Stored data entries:
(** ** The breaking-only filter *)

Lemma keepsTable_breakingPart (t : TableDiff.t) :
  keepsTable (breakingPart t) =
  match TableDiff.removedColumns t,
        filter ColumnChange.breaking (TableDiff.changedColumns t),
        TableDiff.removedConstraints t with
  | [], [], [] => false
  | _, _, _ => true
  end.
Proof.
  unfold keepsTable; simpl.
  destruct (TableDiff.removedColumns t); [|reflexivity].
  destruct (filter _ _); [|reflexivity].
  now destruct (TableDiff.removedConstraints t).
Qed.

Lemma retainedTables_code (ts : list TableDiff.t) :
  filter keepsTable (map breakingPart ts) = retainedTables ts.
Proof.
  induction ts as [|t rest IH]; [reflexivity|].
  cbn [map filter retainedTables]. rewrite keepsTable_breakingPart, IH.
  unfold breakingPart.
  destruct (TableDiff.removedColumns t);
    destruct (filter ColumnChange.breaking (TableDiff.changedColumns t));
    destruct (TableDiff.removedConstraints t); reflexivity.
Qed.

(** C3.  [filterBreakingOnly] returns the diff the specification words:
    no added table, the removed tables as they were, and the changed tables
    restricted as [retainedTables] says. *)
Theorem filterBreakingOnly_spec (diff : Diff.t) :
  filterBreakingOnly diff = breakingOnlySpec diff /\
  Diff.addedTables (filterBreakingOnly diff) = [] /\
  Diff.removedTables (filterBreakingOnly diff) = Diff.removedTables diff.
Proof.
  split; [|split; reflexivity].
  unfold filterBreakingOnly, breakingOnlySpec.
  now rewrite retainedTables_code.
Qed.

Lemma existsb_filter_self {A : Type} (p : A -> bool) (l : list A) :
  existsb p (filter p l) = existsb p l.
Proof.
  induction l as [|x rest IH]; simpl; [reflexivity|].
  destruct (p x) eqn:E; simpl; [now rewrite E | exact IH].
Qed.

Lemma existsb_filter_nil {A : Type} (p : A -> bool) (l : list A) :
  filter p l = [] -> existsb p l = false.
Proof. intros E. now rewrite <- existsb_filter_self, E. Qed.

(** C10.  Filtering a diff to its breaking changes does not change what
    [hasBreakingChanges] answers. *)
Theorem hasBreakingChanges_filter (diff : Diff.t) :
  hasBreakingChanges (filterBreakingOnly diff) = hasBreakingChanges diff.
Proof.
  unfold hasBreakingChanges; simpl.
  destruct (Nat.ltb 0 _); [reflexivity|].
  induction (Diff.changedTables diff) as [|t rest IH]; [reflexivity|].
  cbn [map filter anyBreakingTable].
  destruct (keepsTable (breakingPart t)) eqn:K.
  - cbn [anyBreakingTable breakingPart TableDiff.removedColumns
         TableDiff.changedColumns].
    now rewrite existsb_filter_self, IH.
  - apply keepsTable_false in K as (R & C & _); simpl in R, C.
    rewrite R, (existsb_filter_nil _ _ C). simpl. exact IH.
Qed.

==

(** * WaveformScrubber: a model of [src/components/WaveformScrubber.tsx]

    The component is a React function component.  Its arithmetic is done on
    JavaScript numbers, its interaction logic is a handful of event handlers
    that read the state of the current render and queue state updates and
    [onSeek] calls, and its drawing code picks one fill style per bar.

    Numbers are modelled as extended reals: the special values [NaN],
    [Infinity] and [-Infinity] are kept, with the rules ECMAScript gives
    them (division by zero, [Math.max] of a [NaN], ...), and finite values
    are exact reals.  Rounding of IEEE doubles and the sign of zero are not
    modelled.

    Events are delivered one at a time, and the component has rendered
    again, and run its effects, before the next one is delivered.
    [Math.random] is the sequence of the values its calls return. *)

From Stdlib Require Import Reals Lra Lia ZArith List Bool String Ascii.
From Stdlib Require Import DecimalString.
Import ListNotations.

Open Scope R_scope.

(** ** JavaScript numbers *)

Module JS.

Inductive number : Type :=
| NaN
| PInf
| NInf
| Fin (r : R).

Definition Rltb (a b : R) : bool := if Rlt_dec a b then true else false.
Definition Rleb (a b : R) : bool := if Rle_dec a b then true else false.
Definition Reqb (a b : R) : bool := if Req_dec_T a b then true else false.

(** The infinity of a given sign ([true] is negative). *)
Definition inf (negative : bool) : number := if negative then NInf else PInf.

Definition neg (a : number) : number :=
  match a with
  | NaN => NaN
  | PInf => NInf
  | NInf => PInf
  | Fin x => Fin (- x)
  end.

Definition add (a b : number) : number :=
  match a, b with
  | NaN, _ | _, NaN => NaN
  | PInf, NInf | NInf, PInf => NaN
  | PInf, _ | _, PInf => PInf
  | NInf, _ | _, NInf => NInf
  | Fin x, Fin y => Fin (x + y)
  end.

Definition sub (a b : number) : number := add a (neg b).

---

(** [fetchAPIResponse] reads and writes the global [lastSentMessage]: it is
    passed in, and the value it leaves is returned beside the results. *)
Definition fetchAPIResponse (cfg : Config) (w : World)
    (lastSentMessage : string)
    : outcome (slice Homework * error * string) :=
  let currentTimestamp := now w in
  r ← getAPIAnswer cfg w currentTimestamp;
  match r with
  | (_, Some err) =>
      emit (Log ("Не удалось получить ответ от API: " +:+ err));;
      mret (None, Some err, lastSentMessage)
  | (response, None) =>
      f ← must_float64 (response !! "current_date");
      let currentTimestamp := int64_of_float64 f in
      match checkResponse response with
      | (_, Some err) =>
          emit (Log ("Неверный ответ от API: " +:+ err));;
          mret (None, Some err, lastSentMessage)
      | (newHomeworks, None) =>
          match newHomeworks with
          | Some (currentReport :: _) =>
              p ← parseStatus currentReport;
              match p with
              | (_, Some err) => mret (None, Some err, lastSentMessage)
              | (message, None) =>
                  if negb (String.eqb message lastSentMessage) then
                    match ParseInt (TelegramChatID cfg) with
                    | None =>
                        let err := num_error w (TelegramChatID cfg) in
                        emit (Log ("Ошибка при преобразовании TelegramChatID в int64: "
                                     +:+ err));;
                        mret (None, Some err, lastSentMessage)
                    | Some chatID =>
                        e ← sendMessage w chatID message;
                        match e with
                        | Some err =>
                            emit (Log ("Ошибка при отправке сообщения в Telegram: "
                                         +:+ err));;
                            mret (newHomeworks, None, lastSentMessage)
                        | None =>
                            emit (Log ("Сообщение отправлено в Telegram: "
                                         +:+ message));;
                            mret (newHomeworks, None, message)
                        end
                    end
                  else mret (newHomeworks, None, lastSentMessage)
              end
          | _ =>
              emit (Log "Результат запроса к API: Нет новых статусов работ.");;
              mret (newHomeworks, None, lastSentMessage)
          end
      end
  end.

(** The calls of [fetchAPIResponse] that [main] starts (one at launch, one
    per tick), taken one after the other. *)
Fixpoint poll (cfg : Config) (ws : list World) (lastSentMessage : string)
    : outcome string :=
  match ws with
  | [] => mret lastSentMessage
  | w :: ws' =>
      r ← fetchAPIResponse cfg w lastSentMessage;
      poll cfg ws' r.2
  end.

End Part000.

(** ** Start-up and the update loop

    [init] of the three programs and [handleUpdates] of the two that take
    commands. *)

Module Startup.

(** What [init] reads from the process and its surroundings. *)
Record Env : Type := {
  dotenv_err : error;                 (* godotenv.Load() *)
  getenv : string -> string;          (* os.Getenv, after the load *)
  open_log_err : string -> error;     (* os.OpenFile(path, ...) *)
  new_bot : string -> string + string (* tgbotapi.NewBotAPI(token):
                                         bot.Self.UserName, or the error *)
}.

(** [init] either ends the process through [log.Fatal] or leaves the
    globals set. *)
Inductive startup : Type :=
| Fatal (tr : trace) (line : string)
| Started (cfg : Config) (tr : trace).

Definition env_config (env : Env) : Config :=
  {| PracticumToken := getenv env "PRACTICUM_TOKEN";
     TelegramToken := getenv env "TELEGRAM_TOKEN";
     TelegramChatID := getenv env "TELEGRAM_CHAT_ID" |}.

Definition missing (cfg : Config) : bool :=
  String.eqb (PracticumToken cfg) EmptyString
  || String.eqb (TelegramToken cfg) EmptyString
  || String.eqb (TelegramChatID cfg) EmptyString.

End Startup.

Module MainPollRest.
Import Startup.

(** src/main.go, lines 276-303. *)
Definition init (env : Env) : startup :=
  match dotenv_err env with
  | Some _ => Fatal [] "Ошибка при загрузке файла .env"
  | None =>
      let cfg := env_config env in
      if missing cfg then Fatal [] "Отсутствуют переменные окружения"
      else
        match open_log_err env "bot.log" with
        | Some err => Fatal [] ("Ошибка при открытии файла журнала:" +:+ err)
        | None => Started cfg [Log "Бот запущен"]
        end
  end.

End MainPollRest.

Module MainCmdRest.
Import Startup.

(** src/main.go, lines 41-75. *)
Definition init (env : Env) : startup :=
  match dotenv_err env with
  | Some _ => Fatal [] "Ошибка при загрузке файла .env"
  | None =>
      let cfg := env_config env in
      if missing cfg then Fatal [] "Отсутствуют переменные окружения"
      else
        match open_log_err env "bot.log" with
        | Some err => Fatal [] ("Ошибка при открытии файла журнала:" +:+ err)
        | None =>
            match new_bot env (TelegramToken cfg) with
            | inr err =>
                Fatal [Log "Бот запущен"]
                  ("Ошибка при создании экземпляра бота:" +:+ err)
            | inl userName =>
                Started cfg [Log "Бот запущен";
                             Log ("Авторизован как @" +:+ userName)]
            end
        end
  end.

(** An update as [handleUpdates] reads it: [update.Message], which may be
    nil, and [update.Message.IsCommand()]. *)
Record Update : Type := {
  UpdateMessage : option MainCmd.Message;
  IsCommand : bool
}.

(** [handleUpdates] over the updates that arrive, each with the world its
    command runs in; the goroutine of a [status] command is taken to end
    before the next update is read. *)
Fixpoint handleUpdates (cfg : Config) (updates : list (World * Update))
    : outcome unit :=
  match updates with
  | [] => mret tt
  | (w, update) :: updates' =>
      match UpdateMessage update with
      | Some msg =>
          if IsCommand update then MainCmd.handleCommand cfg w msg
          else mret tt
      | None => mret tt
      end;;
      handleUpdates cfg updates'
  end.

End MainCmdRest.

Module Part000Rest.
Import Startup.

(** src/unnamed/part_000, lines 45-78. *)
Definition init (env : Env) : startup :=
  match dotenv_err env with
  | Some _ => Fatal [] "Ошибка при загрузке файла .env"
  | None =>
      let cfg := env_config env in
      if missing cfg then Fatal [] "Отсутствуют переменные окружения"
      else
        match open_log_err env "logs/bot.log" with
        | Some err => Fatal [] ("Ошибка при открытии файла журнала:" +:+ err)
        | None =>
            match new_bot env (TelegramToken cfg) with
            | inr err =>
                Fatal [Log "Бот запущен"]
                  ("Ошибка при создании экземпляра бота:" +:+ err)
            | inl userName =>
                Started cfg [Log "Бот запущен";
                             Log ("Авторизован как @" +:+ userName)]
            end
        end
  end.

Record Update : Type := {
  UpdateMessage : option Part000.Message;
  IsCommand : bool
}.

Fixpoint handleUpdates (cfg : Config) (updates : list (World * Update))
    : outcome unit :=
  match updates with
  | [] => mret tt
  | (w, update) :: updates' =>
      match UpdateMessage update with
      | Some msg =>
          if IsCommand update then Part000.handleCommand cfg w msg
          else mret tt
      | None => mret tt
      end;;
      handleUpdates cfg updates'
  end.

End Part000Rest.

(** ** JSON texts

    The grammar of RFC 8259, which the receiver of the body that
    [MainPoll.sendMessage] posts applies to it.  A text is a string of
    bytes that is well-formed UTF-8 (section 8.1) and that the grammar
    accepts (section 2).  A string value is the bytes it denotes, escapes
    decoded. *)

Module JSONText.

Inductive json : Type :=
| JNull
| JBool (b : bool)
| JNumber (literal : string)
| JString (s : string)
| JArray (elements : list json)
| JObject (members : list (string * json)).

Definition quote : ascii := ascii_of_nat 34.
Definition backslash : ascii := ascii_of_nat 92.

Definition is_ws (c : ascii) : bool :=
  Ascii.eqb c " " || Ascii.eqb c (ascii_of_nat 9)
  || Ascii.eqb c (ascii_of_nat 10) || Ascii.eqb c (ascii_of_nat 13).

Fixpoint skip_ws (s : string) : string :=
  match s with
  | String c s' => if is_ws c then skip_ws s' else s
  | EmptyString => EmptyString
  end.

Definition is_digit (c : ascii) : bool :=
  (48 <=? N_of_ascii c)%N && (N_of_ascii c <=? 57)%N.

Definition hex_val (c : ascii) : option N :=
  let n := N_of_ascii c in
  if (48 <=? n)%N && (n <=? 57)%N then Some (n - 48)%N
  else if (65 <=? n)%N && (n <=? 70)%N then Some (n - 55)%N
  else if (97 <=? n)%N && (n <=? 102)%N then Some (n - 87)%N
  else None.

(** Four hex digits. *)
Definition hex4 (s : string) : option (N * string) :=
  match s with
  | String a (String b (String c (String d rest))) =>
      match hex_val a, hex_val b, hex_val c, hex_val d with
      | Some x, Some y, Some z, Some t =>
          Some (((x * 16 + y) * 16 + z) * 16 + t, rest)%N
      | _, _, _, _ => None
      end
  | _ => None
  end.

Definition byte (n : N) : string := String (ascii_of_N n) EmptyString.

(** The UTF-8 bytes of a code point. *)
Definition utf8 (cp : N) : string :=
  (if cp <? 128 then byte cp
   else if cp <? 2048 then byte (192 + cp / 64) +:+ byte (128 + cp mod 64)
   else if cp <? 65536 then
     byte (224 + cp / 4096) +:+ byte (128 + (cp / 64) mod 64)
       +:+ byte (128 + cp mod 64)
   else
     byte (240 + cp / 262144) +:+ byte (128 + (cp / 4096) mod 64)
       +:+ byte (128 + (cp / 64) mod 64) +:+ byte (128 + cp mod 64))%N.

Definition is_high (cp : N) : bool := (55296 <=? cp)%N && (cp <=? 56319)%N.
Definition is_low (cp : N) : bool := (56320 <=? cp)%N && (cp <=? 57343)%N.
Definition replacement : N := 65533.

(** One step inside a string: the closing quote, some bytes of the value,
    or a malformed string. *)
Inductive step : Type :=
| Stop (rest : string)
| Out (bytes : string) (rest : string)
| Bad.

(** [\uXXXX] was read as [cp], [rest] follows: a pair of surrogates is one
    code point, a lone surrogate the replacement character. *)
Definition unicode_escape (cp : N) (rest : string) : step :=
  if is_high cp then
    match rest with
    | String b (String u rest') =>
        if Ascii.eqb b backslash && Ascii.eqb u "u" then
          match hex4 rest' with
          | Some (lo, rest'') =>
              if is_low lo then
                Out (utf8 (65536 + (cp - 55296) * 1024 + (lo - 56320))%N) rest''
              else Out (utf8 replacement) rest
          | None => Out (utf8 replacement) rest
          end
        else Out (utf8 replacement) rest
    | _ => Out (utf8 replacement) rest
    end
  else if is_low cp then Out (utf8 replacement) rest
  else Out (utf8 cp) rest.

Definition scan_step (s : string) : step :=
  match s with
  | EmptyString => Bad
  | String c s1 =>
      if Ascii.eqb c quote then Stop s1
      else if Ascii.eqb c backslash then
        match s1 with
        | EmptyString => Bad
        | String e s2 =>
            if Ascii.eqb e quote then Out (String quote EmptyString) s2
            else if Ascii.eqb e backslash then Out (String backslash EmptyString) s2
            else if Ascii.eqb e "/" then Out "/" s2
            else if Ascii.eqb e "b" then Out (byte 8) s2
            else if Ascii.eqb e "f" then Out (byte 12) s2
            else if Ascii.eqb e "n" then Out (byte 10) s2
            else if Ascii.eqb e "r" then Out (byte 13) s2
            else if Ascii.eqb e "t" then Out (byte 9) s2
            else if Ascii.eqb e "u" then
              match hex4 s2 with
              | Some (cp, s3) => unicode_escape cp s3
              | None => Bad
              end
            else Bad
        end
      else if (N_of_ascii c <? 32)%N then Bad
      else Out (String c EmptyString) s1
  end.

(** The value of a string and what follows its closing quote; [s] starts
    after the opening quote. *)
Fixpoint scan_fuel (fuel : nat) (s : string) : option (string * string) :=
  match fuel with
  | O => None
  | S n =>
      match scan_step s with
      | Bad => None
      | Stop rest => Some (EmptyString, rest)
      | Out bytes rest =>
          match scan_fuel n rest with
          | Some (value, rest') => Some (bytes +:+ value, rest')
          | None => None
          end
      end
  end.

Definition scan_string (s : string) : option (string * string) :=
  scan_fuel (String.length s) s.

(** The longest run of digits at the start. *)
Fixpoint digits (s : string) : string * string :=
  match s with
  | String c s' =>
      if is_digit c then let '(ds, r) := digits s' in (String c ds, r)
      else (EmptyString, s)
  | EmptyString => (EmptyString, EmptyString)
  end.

THE PROBLEM -
Retype exactly, and only, the lines above from the one where "(** ** The breaking-only filter *)" occurs up to and including the one where "not change what" occurs.

COMPLETED EXERCISE -
(** ** The breaking-only filter *)

Lemma keepsTable_breakingPart (t : TableDiff.t) :
  keepsTable (breakingPart t) =
  match TableDiff.removedColumns t,
        filter ColumnChange.breaking (TableDiff.changedColumns t),
        TableDiff.removedConstraints t with
  | [], [], [] => false
  | _, _, _ => true
  end.
Proof.
  unfold keepsTable; simpl.
  destruct (TableDiff.removedColumns t); [|reflexivity].
  destruct (filter _ _); [|reflexivity].
  now destruct (TableDiff.removedConstraints t).
Qed.

Lemma retainedTables_code (ts : list TableDiff.t) :
  filter keepsTable (map breakingPart ts) = retainedTables ts.
Proof.
  induction ts as [|t rest IH]; [reflexivity|].
  cbn [map filter retainedTables]. rewrite keepsTable_breakingPart, IH.
  unfold breakingPart.
  destruct (TableDiff.removedColumns t);
    destruct (filter ColumnChange.breaking (TableDiff.changedColumns t));
    destruct (TableDiff.removedConstraints t); reflexivity.
Qed.

(** C3.  [filterBreakingOnly] returns the diff the specification words:
    no added table, the removed tables as they were, and the changed tables
    restricted as [retainedTables] says. *)
Theorem filterBreakingOnly_spec (diff : Diff.t) :
  filterBreakingOnly diff = breakingOnlySpec diff /\
  Diff.addedTables (filterBreakingOnly diff) = [] /\
  Diff.removedTables (filterBreakingOnly diff) = Diff.removedTables diff.
Proof.
  split; [|split; reflexivity].
  unfold filterBreakingOnly, breakingOnlySpec.
  now rewrite retainedTables_code.
Qed.

Lemma existsb_filter_self {A : Type} (p : A -> bool) (l : list A) :
  existsb p (filter p l) = existsb p l.
Proof.
  induction l as [|x rest IH]; simpl; [reflexivity|].
  destruct (p x) eqn:E; simpl; [now rewrite E | exact IH].
Qed.

Lemma existsb_filter_nil {A : Type} (p : A -> bool) (l : list A) :
  filter p l = [] -> existsb p l = false.
Proof. intros E. now rewrite <- existsb_filter_self, E. Qed.

(** C10.  Filtering a diff to its breaking changes does not change what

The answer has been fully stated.